As shipping through the Suez Canal, a key trade route between Europe and Asia, remains blocked for the second day in a row by the container ship Ever Given, digital investigator John Scott-Railton has made an unusual discovery that adds absurdity to the ship’s misadventure.
After consulting several sites specializing in real-time monitoring of global shipping traffic, Scott-Railton was able to establish that before the Ever Given caused a massive traffic jam in the Suez Canal, it had sketched a picture that shows the rather childish frivolity of its captain.
“It has now been revealed that the Ever Given’s journey was even more cursed than we had thought,” comments Vice.
Egypt continues to make efforts to free the container ship, which is owned by the Japanese company Shoei Kisen Kaisha. The incident has resulted in significant delays in the delivery of oil and other commercial products.
Aircrafts do it too
Last November, the pilots of a Boeing 737-800 belonging to the Russian low-cost airline Pobeda “drew” a pen!s in the sky over the Urals to express their support for the captain of the Russian football team, Artem Dzyuba, who was ousted after the release of an intimate video.

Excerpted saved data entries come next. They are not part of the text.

(* ===== verification/Externals.v ===== *)
(** * Interfaces of the third-party containers

    The node keeps its shared state in two containers that are not part of the
    repository: [github.com/deckarep/golang-set] (imported as [mapset]) and
    [github.com/orcaman/concurrent-map] (imported as [cMap]/[cmap]).  Each is a
    class of operations with a class of laws, the documented behaviour the
    node's code relies on.  The components are written against the classes; the
    instances at the end show that the laws are satisfiable and let concrete
    inputs be evaluated. *)

From stdpp Require Import base gmap sets list strings.
From Stdlib Require Import ZArith Lia.
From S2P Require Import Prelude.

(** ** mapset.Set

    [ms_pop] removes one element of its own choice (Go map order); the callers
    ignore the element returned. *)
Class MapSet (E S : Type) : Type := {
  ms_new : S;
  ms_add : E -> S -> S;
  ms_contains : E -> S -> bool;
  ms_card : S -> Z;
  ms_pop : S -> S;
}.

Class MapSetLaws (E S : Type) `{EqDecision E} `{MapSet E S} : Prop := {
  ms_contains_new (x : E) : ms_contains x ms_new = false;
  ms_card_new : ms_card ms_new = 0;
  ms_card_nonneg (s : S) : 0 <= ms_card s;
  ms_contains_add (x y : E) (s : S) :
    ms_contains x (ms_add y s) = (bool_decide (x = y) || ms_contains x s)%bool;
  ms_card_add (y : E) (s : S) :
    ms_card (ms_add y s) = if ms_contains y s then ms_card s else ms_card s + 1;
  ms_card_pop (s : S) : 0 < ms_card s -> ms_card (ms_pop s) = ms_card s - 1;
  ms_contains_pop (s : S) : 0 < ms_card s ->
    exists e, ms_contains e s = true /\
      forall x, ms_contains x (ms_pop s)
                = (ms_contains x s && negb (bool_decide (x = e)))%bool;
}.

(** ** cmap.ConcurrentMap

    [cm_iter] is the snapshot [IterBuffered] sends on its channel, in an order
    the container chooses. *)
Class CMap (M : Type -> Type) : Type := {
  cm_new {V} : M V;
  cm_set {V} : string -> V -> M V -> M V;
  cm_get {V} : string -> M V -> option V;
  cm_has {V} : string -> M V -> bool;
  cm_remove {V} : string -> M V -> M V;
  cm_count {V} : M V -> Z;
  cm_iter {V} : M V -> list (string * V);
}.

Class CMapLaws (M : Type -> Type) `{CMap M} : Prop := {
  cm_get_new {V} k : cm_get k (cm_new : M V) = None;
  cm_get_set {V} k k' v (m : M V) :
    cm_get k' (cm_set k v m) = if decide (k = k') then Some v else cm_get k' m;
  cm_get_remove {V} k k' (m : M V) :
    cm_get k' (cm_remove k m) = if decide (k = k') then None else cm_get k' m;
  cm_has_get {V} k (m : M V) : cm_has k m = bool_decide (is_Some (cm_get k m));
  cm_iter_nodup {V} (m : M V) : NoDup (cm_iter m).*1;
  cm_iter_get {V} k v (m : M V) : (k, v) ∈ cm_iter m <-> cm_get k m = Some v;
  cm_count_iter {V} (m : M V) : cm_count m = len (cm_iter m);
}.

(** ** lru.Cache (github.com/hashicorp/golang-lru)

    [lru_get] also marks the entry as recently used, which changes what later
    additions evict but not what is cached; [lru_add] may evict anything. *)
Class Lru (K V L : Type) : Type := {
  lru_get : K -> L -> option V * L;
  lru_add : K -> V -> L -> L;
}.

Class LruLaws (K V L : Type) `{Lru K V L} : Prop := {
  lru_get_get k k' (l : L) : (lru_get k' (lru_get k l).2).1 = (lru_get k' l).1;
  lru_get_add k v k' w (l : L) :
    (lru_get k' (lru_add k v l)).1 = Some w ->
    (k' = k /\ w = v) \/ (lru_get k' l).1 = Some w;
}.

(** ** Lemmas on the interfaces *)
Section MapSetFacts.
Context {E S : Type} `{EqDecision E} `{MapSet E S} `{!MapSetLaws E S}.

Lemma ms_contains_pop_sub (s : S) x :
  0 < ms_card s -> ms_contains x (ms_pop s) = true -> ms_contains x s = true.
Proof.
  intros Hc Hx. destruct (ms_contains_pop s Hc) as (e & _ & He).
  rewrite He in Hx. bools. done.
Qed.

Lemma ms_contains_adds (x : E) l (s : S) :
  ms_contains x (foldl (fun acc h => ms_add h acc) s l)
  = (bool_decide (x ∈ l) || ms_contains x s)%bool.
Proof.
  revert s. induction l as [|y l IH]; intros s.
  - rewrite bool_decide_eq_false_2 by apply not_elem_of_nil. done.
  - cbn [foldl]. rewrite IH, ms_contains_add. apply Bool.eq_iff_eq_true.
    rewrite !orb_true_iff, !bool_decide_eq_true, elem_of_cons. tauto.
Qed.

Lemma ms_card_adds l (s : S) :
  ms_card s <= ms_card (foldl (fun acc h => ms_add h acc) s l)
  /\ ms_card (foldl (fun acc h => ms_add h acc) s l) <= ms_card s + len l.
Proof.
  revert s. induction l as [|y l IH]; intros s; simpl.
  - unfold len. simpl. lia.
  - destruct (IH (ms_add y s)). rewrite ms_card_add in *.
    autorewrite with octopus_len. destruct (ms_contains y s); lia.
Qed.
End MapSetFacts.

Section CMapFacts.
Context {M : Type -> Type} `{CMap M} `{!CMapLaws M}.

Lemma cm_has_true {V} k (m : M V) :
  cm_has k m = true <-> is_Some (cm_get k m).
Proof. rewrite cm_has_get. apply bool_decide_eq_true. Qed.
Lemma cm_has_false {V} k (m : M V) :
  cm_has k m = false <-> cm_get k m = None.
Proof. rewrite cm_has_get, bool_decide_eq_false, eq_None_not_Some. done. Qed.
Lemma cm_get_set_eq {V} k v (m : M V) : cm_get k (cm_set k v m) = Some v.
Proof. rewrite cm_get_set. by case_decide. Qed.
Lemma cm_get_set_ne {V} k k' v (m : M V) :
  k <> k' -> cm_get k' (cm_set k v m) = cm_get k' m.
Proof. intros. rewrite cm_get_set. by case_decide. Qed.
Lemma cm_get_remove_eq {V} k (m : M V) : cm_get k (cm_remove k m) = None.
Proof. rewrite cm_get_remove. by case_decide. Qed.
Lemma cm_get_remove_ne {V} k k' (m : M V) :
  k <> k' -> cm_get k' (cm_remove k m) = cm_get k' m.
Proof. intros. rewrite cm_get_remove. by case_decide. Qed.
End CMapFacts.

#[export] Hint Resolve cm_get_set_eq cm_get_remove_eq : octopus.

(** ** Instances: finite sets and maps of stdpp *)
#[export] Instance gset_MapSet {E} `{Countable E} : MapSet E (gset E) := {|
  ms_new := ∅;
  ms_add x s := {[x]} ∪ s;
  ms_contains x s := bool_decide (x ∈ s);
  ms_card s := Z.of_nat (size s);
  ms_pop s := match elements s with [] => s | x :: _ => s ∖ {[x]} end;
|}.

#[export] Instance gset_MapSetLaws {E} `{Countable E} : MapSetLaws E (gset E).
Proof.
  split; simpl.
  - intros x. by apply bool_decide_eq_false_2, not_elem_of_empty.
  - done.
  - intros s. lia.
  - intros x y s. apply Bool.eq_iff_eq_true.
    rewrite orb_true_iff, !bool_decide_eq_true. set_solver.
  - intros y s. case_bool_decide as Hy.
    + by replace ({[y]} ∪ s) with s by set_solver.
    + rewrite size_union, size_singleton by set_solver. lia.
  - intros s Hs. destruct (elements s) as [|x l] eqn:El.
    + apply elements_empty_inv, leibniz_equiv in El. subst. rewrite size_empty in *. lia.
    + assert (x ∈ s) by (apply elem_of_elements; rewrite El; set_solver).
      rewrite size_difference, size_singleton by set_solver.
      assert (size s <> 0%nat) by lia. lia.
  - intros s Hs. destruct (elements s) as [|e l] eqn:El.
    + apply elements_empty_inv, leibniz_equiv in El. subst. rewrite size_empty in *. lia.
    + exists e. split.
      * apply bool_decide_eq_true_2, elem_of_elements. rewrite El. set_solver.
      * intros x. apply Bool.eq_iff_eq_true.
        rewrite andb_true_iff, negb_true_iff, bool_decide_eq_false, !bool_decide_eq_true.
        set_solver.
Qed.

#[export] Instance gmap_CMap : CMap (gmap string) := {|
  cm_new V := ∅;
  cm_set V k v m := <[k:=v]> m;
  cm_get V k m := m !! k;
  cm_has V k m := bool_decide (is_Some (m !! k));
  cm_remove V k m := delete k m;
  cm_count V m := len (map_to_list m);
  cm_iter V m := map_to_list m;
|}.

#[export] Instance gmap_CMapLaws : CMapLaws (gmap string).
Proof.
  split; simpl; intros.
  - apply lookup_empty.
  - apply lookup_insert.
  - apply lookup_delete.
  - done.
  - apply NoDup_fst_map_to_list.
  - apply elem_of_map_to_list.
  - done.
Qed.

(** A cache of two entries, most recent first. *)
Abbreviation lru2 K V := (list (K * V)) (only parsing).
#[export] Instance lru2_Lru {K V} `{EqDecision K} : Lru K V (lru2 K V) := {|
  lru_get k l :=
    match list_find (fun e => e.1 = k) l with
    | Some (i, e) => (Some e.2, e :: filter (fun e => e.1 <> k) l)
    | None => (None, l)
    end;
  lru_add k v l := take 2 ((k, v) :: filter (fun e => e.1 <> k) l);
|}.

Lemma list_find_assoc {K V} `{EqDecision K} (k : K) (l : list (K * V)) :
  snd <$> list_find (fun e => e.1 = k) l = head (filter (fun e => e.1 = k) l).
Proof.
  induction l as [|[k' v] l IH]; [done|]. cbn [list_find]. rewrite filter_cons. simpl.
  case_decide; [done|]. rewrite <- IH. by destruct (list_find _ l) as [[??]|].
Qed.

Lemma lru2_get_fst {K V} `{EqDecision K} (k : K) (l : lru2 K V) :
  (lru_get k l).1 = snd <$> head (filter (fun e => e.1 = k) l).
Proof.
  rewrite <- list_find_assoc. simpl. by destruct (list_find _ l) as [[??]|].
Qed.

Lemma filter_other {K V} `{EqDecision K} (k k' : K) (l : list (K * V)) :
  k <> k' -> filter (fun e => e.1 = k) (filter (fun e => e.1 <> k') l) = filter (fun e => e.1 = k) l.
Proof.
  intros Hk. rewrite list_filter_filter. apply list_filter_iff. intros [??]; simpl.
  split; [tauto|]. intros ->. tauto.
Qed.

#[export] Instance lru2_LruLaws {K V} `{EqDecision K} : LruLaws K V (lru2 K V).
Proof.
  split.
  - intros k k' l. rewrite !lru2_get_fst. simpl.
    destruct (list_find _ l) as [[i [k0 v]]|] eqn:E; [|done]. simpl.
    pose proof (list_find_assoc k l) as Ha. rewrite E in Ha. simpl in Ha.
    apply list_find_Some in E as (_ & Hk & _). simpl in Hk. subst k0.
    rewrite filter_cons. cbn [fst].
    destruct (decide (k = k')) as [->|Hk]; [by rewrite <- Ha|]. by rewrite filter_other.
  - intros k v k' w l. rewrite !lru2_get_fst. unfold lru_add, lru2_Lru.
    cbn [take]. rewrite filter_cons. cbn [fst]. case_decide as Hk; [by intros [= <-]; left|].
    right. rewrite <- (filter_other k' k l) by done.
    destruct (filter (fun e => e.1 <> k) l) as [|e r]; [done|]. cbn [take] in *.
    revert H. rewrite !filter_cons. by destruct (decide (e.1 = k')).
Qed.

According to Russian air traffic control, the maneuver by a plane with about 100 passengers on board lasted about 30 minutes. In the wake of the incident, which caused an uproar on social networks, Pobeda’s CEO was reprimanded by the board, and one of his deputies was dismissed.
Not just phallic symbols
But not all pilots (and captains) are the same, and some of them use their aircraft to make drawings that don’t necessarily make you blush. This was the case for German pilot Samy Kramer, who drew a syringe in the sky with his Diamond DA20 Katana in the run-up to the start of the national Covid-19 vaccination.
At the start of the pandemic in March 2020, the captain of a cruise ship belonging to the Marella Cruises group, which had to suspend operations for health reasons, took care to draw his smiling logo at sea as a thank you to his customers.